What you are asked to do: Return the lines of the data below in which the string "includes" occurs.

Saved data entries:
(** A sequence runs its first part, then the rest from where the first
    part left the cells; a throw in the first part skips the rest. *)
Lemma run_bindP {A B : Type} (w : World) (p : Prog A) (f : A -> Prog B)
  (s : State) :
  run w (bindP p f) s
  = match run w p s with
    | (Normal a, s1, tr1) =>
        let '(out, s2, tr2) := run w (f a) s1 in (out, s2, tr1 ++ tr2)
    | (Thrown e, s1, tr1) => (Thrown e, s1, tr1)
    end.
Proof.
  revert s. induction p as [a|e|R c k IH]; intros s; cbn.
  - destruct (run w (f a) s) as [[out s2] tr2]. reflexivity.
  - reflexivity.
  - rewrite IH. destruct (run w (k (respond w c)) (apply_cmd c s))
      as [[[a|e] s1] tr1]; [|reflexivity].
    destruct (run w (f a) s1) as [[out s2] tr2]. reflexivity.
Qed.

(** The image file after a paste loop: the file kept for the last image
    of the paste, or the one before the paste when it has no image. *)
Lemma paste_loop_imageFile (w : World) (prevent : bool)
  (items : list DataTransferItem) (s : State) :
  let body := fun item =>
    if includes "image" (item_type item) then
      match getAsFile item with
      | Some file =>
          if prevent then bindP (call PreventDefault)
                                (fun _ => processPastedImage file)
          else processPastedImage file
      | None => Ret tt
      end
    else Ret tt in
  fst (fst (run w (for_each items body) s)) = Normal tt
  /\ imageFile (final_state (run w (for_each items body) s))
     = match rev (pasted_images items) with
       | file :: _ => Some (kept_image w file)
       | [] => imageFile s
       end.
Proof.
  intros body. revert s.
  induction items as [|item items IH]; intros s; [split; reflexivity|].
  cbn [for_each]. rewrite run_bindP.
  assert (Hbody : exists s1 tr1,
             run w (body item) s = (Normal tt, s1, tr1)
             /\ imageFile s1
                = match (if includes "image" (item_type item) then
                           match getAsFile item with
                           | Some file => [file]
                           | None => []
                           end
                         else []) with
                  | file :: _ => Some (kept_image w file)
                  | [] => imageFile s
                  end).
  { unfold body, kept_image.
    destruct (includes "image" (item_type item));
      [|do 2 eexists; split; reflexivity].
    destruct (getAsFile item) as [file|];
      [|do 2 eexists; split; reflexivity].
    destruct prevent.
    - rewrite run_bindP. cbn [call run respond apply_cmd].
      rewrite run_processPastedImage.
      destruct (imageCompression w file compressionOptions);
        do 2 eexists; split; reflexivity.
    - rewrite run_processPastedImage.
      destruct (imageCompression w file compressionOptions);
        do 2 eexists; split; reflexivity. }
  destruct Hbody as (s1 & tr1 & Hrun & Himg). rewrite Hrun.
  destruct (IH s1) as [Hout Hlast].
  destruct (run w (for_each items body) s1) as [[out s2] tr2] eqn:Hrest.
  cbn in Hout, Hlast |- *. split; [exact Hout|]. unfold final_state in *.
  cbn in Hlast |- *. rewrite Hlast.
  unfold pasted_images. cbn [flat_map]. fold (pasted_images items).
  rewrite rev_app_distr.
  destruct (rev (pasted_images items)) as [|last earlier]; [|reflexivity].
  cbn [app]. rewrite Himg.
  destruct (includes "image" (item_type item)); [|reflexivity].
  destruct (getAsFile item); reflexivity.
Qed.

(** The row of a submission whose upload went through, whatever the
    insert answers. *)
Lemma handleSubmit_inserted `{JsBuiltins} (w : World) (teamId : number)
  (s : State) (image : File) :
  imageFile s = Some image ->
  existsb isNaN (killsNums (playerKills s)) = false ->
  error_of (upload w "scoreboards" (fileName teamId (mapNumber s) (now w))
              image true) = None ->
  inserted_rows (trace_of (run w (handleSubmit teamId s) s))
  = [("submissions",
      submission_row teamId s (killsNums (playerKills s))
        (getPublicUrl w "scoreboards"
           (fileName teamId (mapNumber s) (now w))))].
Proof.
  intros Himg Hok Hup.
  destruct (error_of (insert w "submissions"
              (submission_row teamId s (killsNums (playerKills s))
                 (getPublicUrl w "scoreboards"
                    (fileName teamId (mapNumber s) (now w)))))) as [e|] eqn:Hins.
  - rewrite (handleSubmit_insert_error _ _ _ Himg Hok Hup Hins). reflexivity.
  - rewrite (handleSubmit_success _ _ _ Himg Hok Hup Hins). reflexivity.
Qed.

Exercise answer:
    if includes "image" (item_type item) then
                = match (if includes "image" (item_type item) then
    destruct (includes "image" (item_type item));
  destruct (includes "image" (item_type item)); [|reflexivity].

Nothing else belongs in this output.